According to Ducey, Gibson's investment firm, SBU, was in the business of setting up trust accounts for people who received large lump-sum payments from insurance companies. SBU would buy U.S. Treasury bonds, then arrange structured settlements under which its clients would receive regular monthly or quarterly payments for up to 30 years.
However, according to the suit, Gibson cashed in the bonds and used the money for himself.
Some of the funds, the suit alleges, were used to meet payments on Gibson's 6.5-acre estate here, which, according to a local newspaper, is currently up for sale at an asking price of $779,000.
Far more cash, the suit charges, went to purchase and prop up National.

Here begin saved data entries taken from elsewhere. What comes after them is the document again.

Lemma frame_of_result_valid (r : BlockResult.t) :
  r ∈ results -> frame_valid (frame_of_result r).
Proof.
  intros Hr. apply elem_of_results in Hr as (i & Hi & ->).
  destruct (compress_block_sizes in_data block_size block_size_valid
              in_size_valid i Hi) as (Hc & Ho & Hl).
  unfold frame_valid, frame_of_result. cbn [fst snd].
  unfold MAX_BLOCK_SIZE, HEADER_SIZE in *. lia.
Qed.

(** Pass 2 gives back the bytes of the block, compressed or not. *)
Lemma frame_of_result_decodes (r : BlockResult.t) :
  r ∈ results ->
  frame_fails (frame_of_result r) = false
  /\ frame_output (frame_of_result r) = block_data in_data r.
Proof.
  intros Hr. apply elem_of_results in Hr as (i & Hi & ->).
  pose proof (block_length_range in_size block_size block_size_valid
                (in_size_range in_data in_size_valid) i Hi) as [Hlen Hend].
  destruct (compress_block_fields in_data block_size block_size_valid
              in_size_valid i Hi) as (Hoff & Hor & Hcase).
  set (r := compress_block in_data block_size i) in *.
  assert (Hblk : Z.of_nat (length (block_data in_data r))
                 = BlockResult.orig_size r).
  { unfold block_data. rewrite Hoff, Hor. apply length_slice; lia. }
  unfold frame_fails, frame_output, frame_of_result. cbn [fst snd].
  destruct Hcase as [(Hret & Hcs & Hbuf) | (Hret & Hcs & Hbuf)].
  - unfold lz4_returned in *.
    assert (Hio : int (BlockResult.orig_size r) = BlockResult.orig_size r)
      by (apply int_small; unfold MAX_BLOCK_SIZE in *; lia).
    pose proof (LZ4_compress_fits
                  (slice in_data (BlockResult.offset_in r)
                         (int (BlockResult.orig_size r)))
                  (int (size_t (LZ4_compressBound
                                  (int (BlockResult.orig_size r))))))
      as Hfits.
    pose proof (LZ4_round_trip
                  (slice in_data (BlockResult.offset_in r)
                         (int (BlockResult.orig_size r)))
                  (int (size_t (LZ4_compressBound
                                  (int (BlockResult.orig_size r))))))
      as Hrt.
    rewrite Hio in Hrt at 1. fold (block_data in_data r) in Hrt.
    rewrite Hblk in Hrt.
    specialize (Hrt ltac:(unfold MAX_BLOCK_SIZE, LZ4_MAX_INPUT_SIZE in *; lia)).
    cbv zeta in Hrt.
    fold (lz4_written in_data r) in Hfits, Hrt.
    rewrite Hio in Hrt. fold (block_data in_data r) in Hrt.
    rewrite Hblk in Hrt.
    set (w := lz4_written in_data r) in *.
    pose proof (int_range
                  (size_t (LZ4_compressBound
                             (int (BlockResult.orig_size r))))).
    rewrite int_small in Hret, Hcs, Hbuf by lia.
    rewrite take_ge in Hbuf by lia.
    rewrite Hbuf.
    rewrite (int_small (Z.of_nat (length w))) by lia.
    rewrite Hio.
    rewrite take_ge by lia.
    rewrite (Hrt ltac:(lia)). cbn [fst snd].
    destruct (Z.eqb_spec (Z.of_nat (length w)) (BlockResult.orig_size r));
      [lia|].
    rewrite Z.eqb_refl. split; reflexivity.
  - assert (Hl : Z.of_nat (length (BlockResult.comp_buf r))
                 = BlockResult.orig_size r) by (rewrite Hbuf; exact Hblk).
    rewrite Hl, Z.eqb_refl. split; [reflexivity|exact Hbuf].
Qed.
(** * data-killer: a shallow embedding of the removal workflow

    The development follows the TypeScript sources:
    - [ai-analyzer.ts]   : [parseAnalysisResponse], [updateBrokerWithAnalysis],
                           [saveUpdatedBroker], [analyzeFailureScreenshot],
                           [parsePageAnalysisResponse];
    - [removal-engine.ts]: [removeFromBroker] and its phase helpers;
    - [index.ts]         : the per-broker loop of [main] and the final save;
    - [types.ts], [cli.ts]: [UserSchema], the prompt validators, the stored
                           profile.

    Conventions.  A JavaScript string is a [string] whose characters are its
    UTF-16 code units, all below 256 (one [ascii] per code unit).  A
    JavaScript number that comes out of [parseInt] is [NaN] or an integer.
    Every call that leaves the process (browser page, file write, HTTP call,
    clock) is answered by an environment that sees the history of calls. *)

From Stdlib Require Import ZArith Lia Bool Ascii String List.
From stdpp Require Import base gmap strings list.
Import ListNotations.
Open Scope string_scope.
Open Scope Z_scope.

(** ** JavaScript strings *)
Module Js.

Definition code (c : ascii) : N := N_of_ascii c.

(** [String.prototype.toLowerCase] on code units below 256: A-Z and the
    Latin-1 capitals (all but the multiplication sign) move up by 32. *)
Definition lower_char (c : ascii) : ascii :=
  let n := code c in
  if ((65 <=? n) && (n <=? 90))%N then ascii_of_N (n + 32)
  else if ((192 <=? n) && (n <=? 222) && negb (n =? 215))%N then ascii_of_N (n + 32)
  else c.

Fixpoint toLowerCase (s : string) : string :=
  match s with
  | EmptyString => EmptyString
  | String c r => String (lower_char c) (toLowerCase r)
  end.



(** [s.includes(sub)] *)
Fixpoint includes (s sub : string) : bool :=
  String.prefix sub s ||
  match s with
  | EmptyString => false
  | String _ r => includes r sub
  end.

(** [s.split(sep)] for a one-character separator: never the empty list. *)
Fixpoint split (sep : ascii) (s : string) : list string :=
  match s with
  | EmptyString => [EmptyString]
  | String c r =>
      if Ascii.eqb c sep then EmptyString :: split sep r
      else match split sep r with
           | h :: t => String c h :: t
           | [] => [String c EmptyString]
           end
  end.

(** [xs.slice(1)] *)
Definition slice1 {A} (xs : list A) : list A := List.tl xs.

(** [xs.join(sep)] *)
Definition join (sep : string) (xs : list string) : string := String.concat sep xs.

In 1996, Gibson acquired for an undisclosed price 23 of the 24 St. Louis-area supermarkets Schnuck Markets, St. Louis, was required to sell when it acquired 57 National stores from Loblaw Cos., Toronto.
Gibson had no prior supermarket experience, according to Ducey, who said Gibson entered the industry only "because the opportunity presented itself."
In the fiscal year ended this February, National Markets lost $13 million, compared with a $10 million loss the previous fiscal year, according to papers filed last spring in bankruptcy court.
Court papers also disclosed that National had assets of $15.8 million and liabilities of $31.9 million when it ceased operations in April.
A St. Louis newspaper estimated that 1,000 people lost their jobs that month when the 17 remaining National stores closed.